Action item
Where the records below reach the line containing "(** A call either", start transcribing, and end with the line containing "lines 143-172 *)", exactly and with nothing else added.

Supplied material
(** * tetrisrun: key translation, gravity and shutdown of the Tetris driver

    A shallow embedding of [tetrisrun/tetrisrun.go].  The program runs two
    goroutines that share standard output and two unbuffered channels:

    - goroutine A (lines 53-73) forwards translated key presses,
    - the main goroutine B (lines 76-91) injects a drop every [dropRate].

    The sequential code ([writeByte], [readKey], the body of the gravity
    loop) is embedded as functions over an explicit [World].  A send on a
    channel blocks until the other goroutine receives; the functions record
    the start of a send and say what the sender does once it is received.
    Whether and when it is received is the matter of the step function on
    the waiting points of the two goroutines ([Module Sys]), which holds a
    sender at its send until a receive meets it.  Time is not measured: the
    timer of line 79 may fire at any move, and of the input only the delay
    of each arrival is kept, which decides the race of lines 149-172.
    [signal.Ignore(syscall.SIGPIPE)] (line 49) is what makes a write on a
    closed pipe return an error; that error is one of the [fates]. *)

From Stdlib Require Import ZArith List Bool Lia String.
From Stdlib Require Import Strings.Byte.
Import ListNotations.

Local Open Scope Z_scope.

(** ** Durations ([time.Duration]: an int64 count of nanoseconds) *)

Definition Duration := Z.

(** The value an int64 holds after an operation whose exact result is [z]. *)
Definition int64 (z : Z) : Z := (z + 2 ^ 63) mod 2 ^ 64 - 2 ^ 63.

Definition Microsecond : Duration := 1000.
Definition Millisecond : Duration := 1000 * Microsecond.

(* lines 35-40 *)
Definition escTimeout : Duration := 100 * Millisecond.
Definition initialDropRate : Duration := 1000 * Millisecond.
Definition finalDropRate : Duration := 400 * Microsecond.
Definition dropRateDelta : Duration := 1 * Millisecond.

(** ** Errors

    The program tells three kinds of [error] value apart: [io.EOF]
    (line 59), an [*os.PathError] whose [Err] field is [syscall.EPIPE]
    (line 98), and everything else. *)

Inductive error : Type :=
| io_EOF
| Errno (n : Z)                                   (* syscall.Errno *)
| PathError (Op Path : string) (Err : error)      (* *os.PathError *)
| errorString (s : string).                       (* any other error *)

Definition EPIPE : error := Errno 32.

Fixpoint error_eqb (a b : error) : bool :=
  match a, b with
  | io_EOF, io_EOF => true
  | Errno n, Errno m => Z.eqb n m
  | PathError o p e, PathError o' p' e' =>
      String.eqb o o' && String.eqb p p' && error_eqb e e'
  | errorString s, errorString s' => String.eqb s s'
  | _, _ => false
  end.

(** ** Bytes *)

Definition ESC : byte := x1b.

(** ** Channels

    [done] and [pause] are unbuffered [chan bool] (lines 44-45): a send
    blocks until the other goroutine receives. *)

Inductive chan : Type := done | pause.

Definition signal : Type := chan * bool.

(** ** The world outside the program

    [stdin] holds what the terminal will deliver, in order: each arrival is
    a byte or a read error, together with the time that passes between the
    moment the program asks for it and the moment [ReadByte] returns it.
    When [stdin] is empty nothing ever arrives and a read blocks for ever.
    [fates] are the results of the coming writes on standard output
    ([None]: the byte is written); when it is empty every write succeeds.
    [stdout] and [stderr] collect what was written, oldest first.
    [sent] lists the channel sends that were started, oldest first. *)

Record arrival : Type := Arrive { gap : Duration; item : byte + error }.

Definition byteAt (g : Duration) (b : byte) : arrival := Arrive g (inl b).
Definition errAt (g : Duration) (e : error) : arrival := Arrive g (inr e).

Record World : Type := mkWorld {
  stdin : list arrival;
  fates : list (option error);
  stdout : list byte;
  stderr : list error;
  sent : list signal
}.

Definition set_stdin (l : list arrival) (w : World) : World :=
  mkWorld l (fates w) (stdout w) (stderr w) (sent w).

Definition set_sent (l : list signal) (w : World) : World :=
  mkWorld (stdin w) (fates w) (stdout w) (stderr w) l.

(** [fmt.Fprintln(os.Stderr, err)] *)
Definition Fprintln (err : error) (w : World) : World :=
  mkWorld (stdin w) (fates w) (stdout w) (stderr w ++ [err]) (sent w).

(** [os.Stdout.Write([]byte{b})]: the error, if any; on an error no byte
    is written. *)
Definition Write (b : byte) (w : World) : option error * World :=
  match fates w with
  | [] => (None, mkWorld (stdin w) [] (stdout w ++ [b]) (stderr w) (sent w))
  | None :: f => (None, mkWorld (stdin w) f (stdout w ++ [b]) (stderr w) (sent w))
  | Some err :: f => (Some err, mkWorld (stdin w) f (stdout w) (stderr w) (sent w))
  end.

(** [c <- v], seen from the sender: the start of the send is recorded.
    The channels are unbuffered, so the sender goes on only when the other
    goroutine receives; the functions below say what the sender does then,
    and [Sys] holds it at the send until the receive. *)
Definition send (c : chan) (v : bool) (w : World) : World :=
  set_sent (sent w ++ [(c, v)]) w.

(** A call either returns or stays blocked for ever in a read. *)
Inductive returns (A : Type) : Type :=
| Return (a : A)
| Never.
Arguments Return {A} a.
Arguments Never {A}.

(** ** writeByte (lines 94-105) *)

(** The test of line 98, negated: the error is an [*os.PathError] whose
    [Err] is [syscall.EPIPE], and is not printed. *)
Definition brokenPipe (err : error) : bool :=
  match err with
  | PathError _ _ pe_Err => error_eqb pe_Err EPIPE
  | _ => false
  end.

(** Lines 95-100: the write and the report of its error. *)
Definition writeOut (b : byte) (w : World) : bool * World :=
  match Write b w with
  | (Some err, w) =>
      let w := if negb (brokenPipe err) then Fprintln err w else w in
      (false, w)
  | (None, w) => (true, w)
  end.

(** The call as far as its send: [(true, w)] is the call returned with
    [true]; [(false, w)] is the call in the send of line 101, which it has
    started, with [false] to return once the send is received. *)
Definition writeByte (b : byte) (w : World) : bool * World :=
  let '(ok, w) := writeOut b w in
  if ok then (true, w)
  else
    let w := send done true w in          (* line 101 *)
    (false, w).

(** ** readKey (lines 110-175) *)

(** What the switch of line 116 does with the byte read at line 112. *)
Inductive action : Type :=
| Key (k : byte)     (* return k, nil *)
| Quit               (* return 0, io.EOF *)
| Pause              (* lines 128-138 *)
| Escape             (* lines 143-172 *)
| Skip.              (* no case: read again *)

Definition keySwitch (b : byte) : action :=
  match b with
  | "i" | "w" => Key "i"
  | "j" | "a" => Key "j"
  | "k" | "s" => Key "k"
  | "l" | "d" => Key "l"
  | "q" | x00 | x03 | x04 | x1a => Quit
  | "p" | " " => Pause
  | x1b => Escape
  | _ => Skip
  end%byte.

(** Line 134. *)
Definition isPauseKey (b : byte) : bool :=
  Byte.eqb b "p" || Byte.eqb b " ".

(** Line 147: the value sent on [readBracket]. *)
Definition isBracket (r : byte + error) : bool :=
  match r with
  | inl b => Byte.eqb b "["
  | inr _ => false
  end.

(** The switch of line 159; [None] when no case matches. *)
Definition arrowSwitch (b : byte) : option byte :=
  match b with
  | "A" => Some "i"
  | "B" => Some "k"
  | "C" => Some "l"
  | "D" => Some "j"
  | _ => None
  end%byte.

Definition result : Type := returns (byte * option error).

(** [readKeyAt] is the function from its first read (line 112) on;
    [pauseLoop], [escape] and [arrow] are the function from the reads of
    lines 130, 146 and 155 on.  Each consumes the arrival it reads, so the
    four are defined together by recursion on [stdin].  The result comes
    with the remaining input and the sends on [pause], which are taken
    to be received (by [main], at lines 86 and 87); [Sys] holds goroutine A
    at each until it is.

    In [escape] the read of line 146 races with the timer of line 170
    (lines 149-172): the read wins when the next arrival comes before
    [escTimeout]; the timer wins when it comes later or never (at the very
    instant of the timeout Go may pick either case; the timer is taken).
    When the timer wins the pending arrival is left in [stdin]: the
    abandoned reader of line 146 takes it later, and [readKey] is not
    called again. *)
Fixpoint readKeyAt (stdin : list arrival) (sent : list signal) {struct stdin}
  : result * list arrival * list signal :=
  match stdin with
  | [] => (Never, [], sent)
  | a :: stdin =>
      match item a with
      | inr err => (Return (x00, Some err), stdin, sent)
      | inl b =>
          match keySwitch b with
          | Key k => (Return (k, None), stdin, sent)
          | Quit => (Return (x00, Some io_EOF), stdin, sent)
          | Pause => pauseLoop stdin (sent ++ [(pause, true)])
          | Escape => escape stdin sent
          | Skip => readKeyAt stdin sent
          end
      end
  end
with pauseLoop (stdin : list arrival) (sent : list signal) {struct stdin}
  : result * list arrival * list signal :=
  match stdin with
  | [] => (Never, [], sent)
  | a :: stdin =>
      match item a with
      | inr err => (Return (x00, Some err), stdin, sent)
      | inl b =>
          if isPauseKey b
          then readKeyAt stdin (sent ++ [(pause, false)])
          else pauseLoop stdin sent
      end
  end
with escape (stdin : list arrival) (sent : list signal) {struct stdin}
  : result * list arrival * list signal :=
  match stdin with
  | [] => (Return (x00, Some io_EOF), [], sent)
  | a :: stdin' =>
      if gap a <? escTimeout then
        if negb (isBracket (item a))
        then (Return (x00, Some io_EOF), stdin', sent)
        else arrow stdin' sent
      else (Return (x00, Some io_EOF), a :: stdin', sent)
  end
with arrow (stdin : list arrival) (sent : list signal) {struct stdin}
  : result * list arrival * list signal :=
  match stdin with
  | [] => (Never, [], sent)
  | a :: stdin =>
      match item a with
      | inr err => (Return (x00, Some err), stdin, sent)
      | inl b =>
          match arrowSwitch b with
          | Some k => (Return (k, None), stdin, sent)
          | None => readKeyAt stdin sent
          end
      end
  end.

Definition readKey (w : World) : result * World :=
  let '(r, stdin', sent') := readKeyAt (stdin w) (sent w) in
  (r, set_sent sent' (set_stdin stdin' w)).

(** ** Goroutine A: the way out (lines 58-63) *)

(** Lines 59-62: the report of the read error and the final ESC. *)
Definition quit (err : error) (w : World) : bool * World :=
  let w := if negb (error_eqb err io_EOF) then Fprintln err w else w in
  writeByte ESC w.

(** ** Goroutine B: gravity (lines 76-91) *)

(** Lines 83-85. *)
Definition nextDropRate (dropRate : Duration) : Duration :=
  if dropRate >? finalDropRate then int64 (dropRate - dropRateDelta)
  else dropRate.

(** Lines 79-85, the timer case of the select: [false] when the write
    failed, so that [main] is in the send of line 101 and leaves the loop
    by [break Drop] once it is received. *)
Definition drop (dropRate : Duration) (w : World) : bool * Duration * World :=
  let '(ok, w) := writeByte "k" w in
  if negb ok then (false, dropRate, w)
  else (true, nextDropRate dropRate, w).

(** [n] turns of the loop in which the timer case is taken every time (no
    pause, no shutdown from goroutine A). *)
Fixpoint ticks (n : nat) (dropRate : Duration) (w : World)
  : bool * Duration * World :=
  match n with
  | O => (true, dropRate, w)
  | S n =>
      let '(go, dropRate, w) := drop dropRate w in
      if go then ticks n dropRate w else (false, dropRate, w)
  end.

Result below
(** A call either returns or stays blocked for ever in a read. *)
Inductive returns (A : Type) : Type :=
| Return (a : A)
| Never.
Arguments Return {A} a.
Arguments Never {A}.

(** ** writeByte (lines 94-105) *)

(** The test of line 98, negated: the error is an [*os.PathError] whose
    [Err] is [syscall.EPIPE], and is not printed. *)
Definition brokenPipe (err : error) : bool :=
  match err with
  | PathError _ _ pe_Err => error_eqb pe_Err EPIPE
  | _ => false
  end.

(** Lines 95-100: the write and the report of its error. *)
Definition writeOut (b : byte) (w : World) : bool * World :=
  match Write b w with
  | (Some err, w) =>
      let w := if negb (brokenPipe err) then Fprintln err w else w in
      (false, w)
  | (None, w) => (true, w)
  end.

(** The call as far as its send: [(true, w)] is the call returned with
    [true]; [(false, w)] is the call in the send of line 101, which it has
    started, with [false] to return once the send is received. *)
Definition writeByte (b : byte) (w : World) : bool * World :=
  let '(ok, w) := writeOut b w in
  if ok then (true, w)
  else
    let w := send done true w in          (* line 101 *)
    (false, w).

(** ** readKey (lines 110-175) *)

(** What the switch of line 116 does with the byte read at line 112. *)
Inductive action : Type :=
| Key (k : byte)     (* return k, nil *)
| Quit               (* return 0, io.EOF *)
| Pause              (* lines 128-138 *)
| Escape             (* lines 143-172 *)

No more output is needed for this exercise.